◆ Exercise
Count the lines in the entries that contain "logged". Say the number and nothing more.
══ Records for this task
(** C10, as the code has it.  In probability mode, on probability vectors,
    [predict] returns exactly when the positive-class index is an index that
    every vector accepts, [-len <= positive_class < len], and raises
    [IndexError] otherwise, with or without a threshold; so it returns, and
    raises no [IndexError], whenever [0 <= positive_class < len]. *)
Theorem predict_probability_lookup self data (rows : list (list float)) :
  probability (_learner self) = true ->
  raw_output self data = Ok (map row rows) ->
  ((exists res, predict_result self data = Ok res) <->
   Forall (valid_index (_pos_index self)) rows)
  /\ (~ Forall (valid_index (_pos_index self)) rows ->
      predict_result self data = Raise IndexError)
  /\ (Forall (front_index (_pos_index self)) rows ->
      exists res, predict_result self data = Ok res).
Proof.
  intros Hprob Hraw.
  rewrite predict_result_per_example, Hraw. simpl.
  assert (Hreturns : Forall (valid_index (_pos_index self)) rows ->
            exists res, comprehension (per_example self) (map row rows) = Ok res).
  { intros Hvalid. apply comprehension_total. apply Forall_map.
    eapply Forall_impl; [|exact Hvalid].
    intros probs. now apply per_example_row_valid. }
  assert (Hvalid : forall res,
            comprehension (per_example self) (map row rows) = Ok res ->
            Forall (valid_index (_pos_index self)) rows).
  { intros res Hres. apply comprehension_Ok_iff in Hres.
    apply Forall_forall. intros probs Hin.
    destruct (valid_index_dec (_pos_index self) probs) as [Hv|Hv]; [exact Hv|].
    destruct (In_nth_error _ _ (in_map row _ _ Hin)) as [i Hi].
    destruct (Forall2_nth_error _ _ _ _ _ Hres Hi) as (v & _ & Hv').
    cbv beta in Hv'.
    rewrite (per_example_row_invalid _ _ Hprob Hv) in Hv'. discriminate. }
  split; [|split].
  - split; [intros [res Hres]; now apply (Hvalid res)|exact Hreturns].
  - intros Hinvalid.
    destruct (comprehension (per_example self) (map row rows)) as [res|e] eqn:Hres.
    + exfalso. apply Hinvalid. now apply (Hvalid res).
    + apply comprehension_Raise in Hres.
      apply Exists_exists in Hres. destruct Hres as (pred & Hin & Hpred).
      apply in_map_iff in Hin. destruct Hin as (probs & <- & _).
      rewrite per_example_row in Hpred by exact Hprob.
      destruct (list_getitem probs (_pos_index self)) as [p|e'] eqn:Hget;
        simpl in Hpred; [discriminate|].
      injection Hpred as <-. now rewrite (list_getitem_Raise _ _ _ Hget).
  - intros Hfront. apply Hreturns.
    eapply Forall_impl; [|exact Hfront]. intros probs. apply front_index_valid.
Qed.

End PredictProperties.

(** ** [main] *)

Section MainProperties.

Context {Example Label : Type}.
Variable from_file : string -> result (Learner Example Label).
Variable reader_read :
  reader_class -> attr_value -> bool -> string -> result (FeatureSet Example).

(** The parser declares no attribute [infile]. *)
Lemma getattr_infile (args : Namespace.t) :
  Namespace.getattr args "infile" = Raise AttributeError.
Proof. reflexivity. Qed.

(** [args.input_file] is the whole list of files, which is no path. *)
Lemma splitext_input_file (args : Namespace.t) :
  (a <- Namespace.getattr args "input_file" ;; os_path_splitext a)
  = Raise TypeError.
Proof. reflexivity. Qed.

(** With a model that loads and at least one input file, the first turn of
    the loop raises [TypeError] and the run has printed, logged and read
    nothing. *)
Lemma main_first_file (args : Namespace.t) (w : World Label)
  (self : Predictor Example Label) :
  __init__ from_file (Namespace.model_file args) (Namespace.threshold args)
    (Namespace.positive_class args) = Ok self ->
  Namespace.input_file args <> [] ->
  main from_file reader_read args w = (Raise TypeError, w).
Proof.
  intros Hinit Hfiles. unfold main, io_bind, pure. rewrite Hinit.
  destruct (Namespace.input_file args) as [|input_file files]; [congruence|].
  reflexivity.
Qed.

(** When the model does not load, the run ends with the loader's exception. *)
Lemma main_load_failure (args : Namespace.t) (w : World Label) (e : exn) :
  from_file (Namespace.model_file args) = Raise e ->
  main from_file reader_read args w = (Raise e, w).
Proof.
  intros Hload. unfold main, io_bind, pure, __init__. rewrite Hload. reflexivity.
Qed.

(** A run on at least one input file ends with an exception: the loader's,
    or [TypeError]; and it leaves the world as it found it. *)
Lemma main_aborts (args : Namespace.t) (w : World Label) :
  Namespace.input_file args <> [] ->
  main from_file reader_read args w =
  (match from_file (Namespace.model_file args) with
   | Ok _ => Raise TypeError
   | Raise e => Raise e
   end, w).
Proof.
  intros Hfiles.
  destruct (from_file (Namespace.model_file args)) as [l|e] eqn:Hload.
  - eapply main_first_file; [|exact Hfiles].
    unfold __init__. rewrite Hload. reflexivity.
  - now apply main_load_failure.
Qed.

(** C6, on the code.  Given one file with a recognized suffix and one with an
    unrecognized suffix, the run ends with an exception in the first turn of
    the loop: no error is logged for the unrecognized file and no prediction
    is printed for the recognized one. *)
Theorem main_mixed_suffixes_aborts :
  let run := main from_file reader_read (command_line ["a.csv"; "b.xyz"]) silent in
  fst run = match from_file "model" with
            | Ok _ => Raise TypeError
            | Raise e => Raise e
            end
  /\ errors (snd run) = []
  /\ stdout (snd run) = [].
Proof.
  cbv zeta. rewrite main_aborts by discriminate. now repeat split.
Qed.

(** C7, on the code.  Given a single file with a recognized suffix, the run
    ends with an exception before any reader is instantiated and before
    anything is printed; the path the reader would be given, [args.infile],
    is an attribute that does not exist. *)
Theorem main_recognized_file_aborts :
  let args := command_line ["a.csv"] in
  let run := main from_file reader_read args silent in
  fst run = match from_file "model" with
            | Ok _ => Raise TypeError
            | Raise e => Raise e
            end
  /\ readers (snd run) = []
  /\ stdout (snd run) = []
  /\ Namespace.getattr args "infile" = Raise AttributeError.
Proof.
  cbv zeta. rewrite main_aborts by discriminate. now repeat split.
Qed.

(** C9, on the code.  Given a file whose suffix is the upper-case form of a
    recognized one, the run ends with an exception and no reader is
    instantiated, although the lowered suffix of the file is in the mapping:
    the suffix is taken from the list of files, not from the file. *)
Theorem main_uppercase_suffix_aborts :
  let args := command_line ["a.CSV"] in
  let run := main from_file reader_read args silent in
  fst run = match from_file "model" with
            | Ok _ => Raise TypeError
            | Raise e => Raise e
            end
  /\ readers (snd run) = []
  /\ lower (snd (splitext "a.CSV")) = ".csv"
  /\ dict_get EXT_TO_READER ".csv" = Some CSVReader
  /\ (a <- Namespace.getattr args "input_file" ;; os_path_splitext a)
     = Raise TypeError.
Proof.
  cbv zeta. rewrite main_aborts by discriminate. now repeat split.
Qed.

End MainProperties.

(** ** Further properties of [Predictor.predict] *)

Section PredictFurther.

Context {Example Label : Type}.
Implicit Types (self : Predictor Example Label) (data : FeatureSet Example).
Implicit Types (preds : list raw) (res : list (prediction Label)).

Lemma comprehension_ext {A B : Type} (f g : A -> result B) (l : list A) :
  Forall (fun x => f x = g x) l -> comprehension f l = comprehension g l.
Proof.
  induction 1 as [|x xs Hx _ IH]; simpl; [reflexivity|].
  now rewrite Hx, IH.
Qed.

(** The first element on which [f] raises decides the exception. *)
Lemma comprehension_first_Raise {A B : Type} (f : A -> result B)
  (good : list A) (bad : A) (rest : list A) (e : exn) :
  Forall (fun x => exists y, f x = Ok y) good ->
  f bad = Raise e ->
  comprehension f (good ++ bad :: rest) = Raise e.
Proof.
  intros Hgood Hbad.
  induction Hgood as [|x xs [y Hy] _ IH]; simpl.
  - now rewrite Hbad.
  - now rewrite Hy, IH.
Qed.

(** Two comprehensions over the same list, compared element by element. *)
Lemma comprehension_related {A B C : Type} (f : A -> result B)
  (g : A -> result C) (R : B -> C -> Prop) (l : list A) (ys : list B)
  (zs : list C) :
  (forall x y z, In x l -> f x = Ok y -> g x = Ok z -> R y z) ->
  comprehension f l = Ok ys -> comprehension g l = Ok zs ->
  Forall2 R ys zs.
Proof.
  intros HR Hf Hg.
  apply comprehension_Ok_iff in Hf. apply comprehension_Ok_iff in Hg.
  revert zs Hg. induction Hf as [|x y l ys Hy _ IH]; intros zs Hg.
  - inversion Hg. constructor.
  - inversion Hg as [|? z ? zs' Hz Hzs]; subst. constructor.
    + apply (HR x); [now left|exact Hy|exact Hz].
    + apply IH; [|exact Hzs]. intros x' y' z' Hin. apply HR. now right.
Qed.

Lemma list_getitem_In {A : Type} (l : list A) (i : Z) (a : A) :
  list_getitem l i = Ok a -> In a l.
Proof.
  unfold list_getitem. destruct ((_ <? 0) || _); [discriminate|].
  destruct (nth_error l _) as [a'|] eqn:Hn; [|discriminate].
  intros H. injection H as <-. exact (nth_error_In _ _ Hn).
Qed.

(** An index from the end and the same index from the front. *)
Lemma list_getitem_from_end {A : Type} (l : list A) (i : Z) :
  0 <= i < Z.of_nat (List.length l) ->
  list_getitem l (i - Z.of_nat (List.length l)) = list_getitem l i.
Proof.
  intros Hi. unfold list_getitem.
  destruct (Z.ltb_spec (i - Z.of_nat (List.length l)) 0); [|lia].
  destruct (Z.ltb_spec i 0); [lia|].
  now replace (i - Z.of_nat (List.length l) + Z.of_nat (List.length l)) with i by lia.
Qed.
════
◆ Reply to the task
2